_Exercise_. Please copy out the entries until you have copied the line that contains "(** A literal", beginning with the first line.
################
(** * Resume-Link-Scraper-API: a shallow embedding of [main.py]

    The development follows the layout of the source file:
    - [Py]: the handful of Python [str] primitives the program calls;
    - [UrlParse]: [urllib.parse.urlsplit] / [urlunsplit] (CPython 3.11);
    - [URLExtractor]: [normalize_url] and [extract_pdf_urls];
    - [ContentScraper]: [fetch_html] and [extract_main_text];
    - [ScraperService]: the worker, the semaphore and [scrape_urls];
    - [Api]: the [/scrape-resume-links] route.

    Python strings are modelled as lists of characters whose code points lie
    in U+0000..U+00FF (Rocq's [ascii], read as Latin-1). *)

From Stdlib Require Import ZArith QArith Ascii String List.
From stdpp Require Import base option list strings gmap pretty.

Local Open Scope nat_scope.

(** ** Python [str] primitives *)

Module Py.

Abbreviation str := (list ascii).

(** A literal of the source, as a list of characters. *)
Definition py (s : string) : str := list_ascii_of_string s.

Definition code (c : ascii) : N := N_of_ascii c.

Definition in_range (lo hi : N) (c : ascii) : bool :=
  ((lo <=? code c) && (code c <=? hi))%N.

(** [str.isspace] on one character: the Unicode white space below U+0100. *)
Definition isspace (c : ascii) : bool :=
  in_range 9 13 c || in_range 28 32 c
  || (code c =? 133)%N || (code c =? 160)%N.

(** [c.isascii() and c.isalpha()]. *)
Definition isascii_alpha (c : ascii) : bool :=
  in_range 65 90 c || in_range 97 122 c.

Definition isdigit_ascii (c : ascii) : bool := in_range 48 57 c.

(** [str.lower] on one character: A-Z and the Latin-1 capitals
    (U+00C0..U+00DE without the multiplication sign) move up by 32. *)
Definition lower_char (c : ascii) : ascii :=
  if in_range 65 90 c || (in_range 192 222 c && negb (code c =? 215)%N)
  then ascii_of_N (code c + 32) else c.

Definition lower (s : str) : str := map lower_char s.

(** [s.startswith(p)]. *)
Definition startswith (p s : str) : bool := bool_decide (take (length p) s = p).

(** [c in chars]. *)
Definition char_in (chars : str) (c : ascii) : bool := bool_decide (c ∈ chars).

(** [s.lstrip(...)]: drop the longest prefix of characters satisfying [p]. *)
Fixpoint lstrip_by (p : ascii → bool) (s : str) : str :=
  match s with
  | [] => []
  | c :: s' => if p c then lstrip_by p s' else s
  end.

(** [s.rstrip(...)]: drop the longest suffix of characters satisfying [p]. *)
Fixpoint rstrip_by (p : ascii → bool) (s : str) : str :=
  match s with
  | [] => []
  | c :: s' =>
      match rstrip_by p s' with
      | [] => if p c then [] else [c]
      | r => c :: r
      end
  end.

(** [s.strip()] with no argument strips white space on both sides. *)
Definition strip (s : str) : str := rstrip_by isspace (lstrip_by isspace s).

(** [s.replace(c, '')] for a one-character [c]. *)
Definition remove_char (c : ascii) (s : str) : str :=
  List.filter (λ x, negb (bool_decide (x = c))) s.

(** The first occurrence of [c] splits [s] in two: [s.split(c, 1)] when
    [c in s], and [s.find(c)] is the length of the first half. *)
Fixpoint cut (c : ascii) (s : str) : option (str * str) :=
  match s with
  | [] => None
  | x :: s' =>
      if decide (x = c) then Some ([], s')
      else match cut c s' with
           | Some (a, b) => Some (x :: a, b)
           | None => None
           end
  end.

(** [s.partition(c)]: the separator is kept as the middle component. *)
Definition partition (c : ascii) (s : str) : str * str * str :=
  match cut c s with
  | Some (a, b) => (a, [c], b)
  | None => (s, [], [])
  end.

(** [s.rpartition(c)[2]]: what follows the last [c], or all of [s]. *)
Definition rpartition_tail (c : ascii) (s : str) : str :=
  match cut c (reverse s) with
  | Some (a, _) => reverse a
  | None => s
  end.

(** The longest prefix of characters not satisfying [p], and the rest. *)
Fixpoint span_until (p : ascii → bool) (s : str) : str * str :=
  match s with
  | [] => ([], [])
  | c :: s' =>
      if p c then ([], s)
      else let '(a, b) := span_until p s' in (c :: a, b)
  end.

(** [needle in s] for strings. *)
Fixpoint contains (needle s : str) : bool :=
  startswith needle s
  || match s with
     | [] => false
     | _ :: s' => contains needle s'
     end.

(** Truthiness of an [Optional[str]]: neither [None] nor empty. *)
Definition truthy (o : option str) : bool :=
  match o with
  | Some (_ :: _) => true
  | _ => false
  end.

(** Exceptions, as far as the program tells them apart: the two classes it
    names or provokes, and every other subclass of [Exception] with its
    class name.  Each carries the text of [str(e)].  What lies outside
    [Exception] (cancellation, interpreter exit) is not modelled. *)
Inductive exn :=
| FileDataError (msg : str)
| ValidationError (msg : str)
| Exception (cls msg : str).

(** [e.__class__.__name__]. *)
Definition class_name (e : exn) : str :=
  match e with
  | FileDataError _ => py "FileDataError"
  | ValidationError _ => py "ValidationError"
  | Exception cls _ => cls
  end.

(** [str(e)]. *)
Definition exn_str (e : exn) : str :=
  match e with
  | FileDataError msg | ValidationError msg | Exception _ msg => msg
  end.

(** A call either returns or raises. *)
Inductive result (A : Type) :=
| Ok (a : A)
| Raise (e : exn).
Global Arguments Ok {A} a.
Global Arguments Raise {A} e.

Global Instance result_ret : MRet result := λ A a, Ok a.
Global Instance result_bind : MBind result := λ A B f r,
  match r with
  | Ok a => f a
  | Raise e => Raise e
  end.

End Py.

Import Py.

(** ** [urllib.parse] *)

Module UrlParse.

Record SplitResult := mkSplit {
  scheme : str;
  netloc : str;
  path : str;
  query : str;
  fragment : str
}.

(** [parts._replace(fragment=f)]. *)
Definition _replace_fragment (parts : SplitResult) (f : str) : SplitResult :=
  mkSplit (scheme parts) (netloc parts) (path parts) (query parts) f.

Definition uses_netloc : list str :=
  [] :: map py ["ftp"; "http"; "gopher"; "nntp"; "telnet";
          "imap"; "wais"; "file"; "mms"; "https"; "shttp";
          "snews"; "prospero"; "rtsp"; "rtspu"; "rsync";
          "svn"; "svn+ssh"; "sftp"; "nfs"; "git"; "git+ssh";
          "ws"; "wss"]%string.

(** [c in scheme_chars]. *)
Definition is_scheme_char (c : ascii) : bool :=
  in_range 97 122 c || in_range 65 90 c || in_range 48 57 c
  || char_in (py "+-.") c.

(** [c in _WHATWG_C0_CONTROL_OR_SPACE]: U+0000..U+0020. *)
Definition is_c0_or_space (c : ascii) : bool := in_range 0 32 c.

(** [_UNSAFE_URL_BYTES_TO_REMOVE]: tab, carriage return, line feed. *)
Definition _UNSAFE_URL_BYTES_TO_REMOVE : str := ["009"; "013"; "010"]%char.

(** [for b in _UNSAFE_URL_BYTES_TO_REMOVE: url = url.replace(b, '')]. *)
Definition remove_unsafe (url : str) : str :=
  foldl (λ url b, remove_char b url) url _UNSAFE_URL_BYTES_TO_REMOVE.

(** [for c in '/?#'] of [_splitnetloc]. *)
Definition is_netloc_delim (c : ascii) : bool := char_in (py "/?#") c.

(** [_splitnetloc(url, start)]: the domain runs from [start] to the earliest
    of the three delimiters (or to the end). *)
Definition _splitnetloc (url : str) (start : nat) : str * str :=
  span_until is_netloc_delim (drop start url).

Section urlsplit.

(** [_check_bracketed_host] relies on [ipaddress.ip_address] and on a
    regular expression for IPvFuture; it is taken as a capability of the
    runtime: [true] when the bracketed host is accepted. *)
Variable _check_bracketed_host : str → bool.

(** [_check_bracketed_netloc]: [true] when no [ValueError] is raised. *)
Definition _check_bracketed_netloc (netloc : str) : bool :=
  let hostname_and_port := rpartition_tail "@" netloc in
  let '(before_bracket, have_open_br, bracketed) :=
    partition "[" hostname_and_port in
  match have_open_br with
  | _ :: _ =>
      match before_bracket with
      | _ :: _ => false
      | [] =>
          let '(hostname, _, port) := partition "]" bracketed in
          match port with
          | _ :: _ =>
              if negb (startswith (py ":") port) then false
              else _check_bracketed_host hostname
          | [] => _check_bracketed_host hostname
          end
      end
  | [] =>
      let '(hostname, _, port) := partition ":" hostname_and_port in
      _check_bracketed_host hostname
  end.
################
_Output of the exercise_.
(** * Resume-Link-Scraper-API: a shallow embedding of [main.py]

    The development follows the layout of the source file:
    - [Py]: the handful of Python [str] primitives the program calls;
    - [UrlParse]: [urllib.parse.urlsplit] / [urlunsplit] (CPython 3.11);
    - [URLExtractor]: [normalize_url] and [extract_pdf_urls];
    - [ContentScraper]: [fetch_html] and [extract_main_text];
    - [ScraperService]: the worker, the semaphore and [scrape_urls];
    - [Api]: the [/scrape-resume-links] route.

    Python strings are modelled as lists of characters whose code points lie
    in U+0000..U+00FF (Rocq's [ascii], read as Latin-1). *)

From Stdlib Require Import ZArith QArith Ascii String List.
From stdpp Require Import base option list strings gmap pretty.

Local Open Scope nat_scope.

(** ** Python [str] primitives *)

Module Py.

Abbreviation str := (list ascii).

(** A literal of the source, as a list of characters. *)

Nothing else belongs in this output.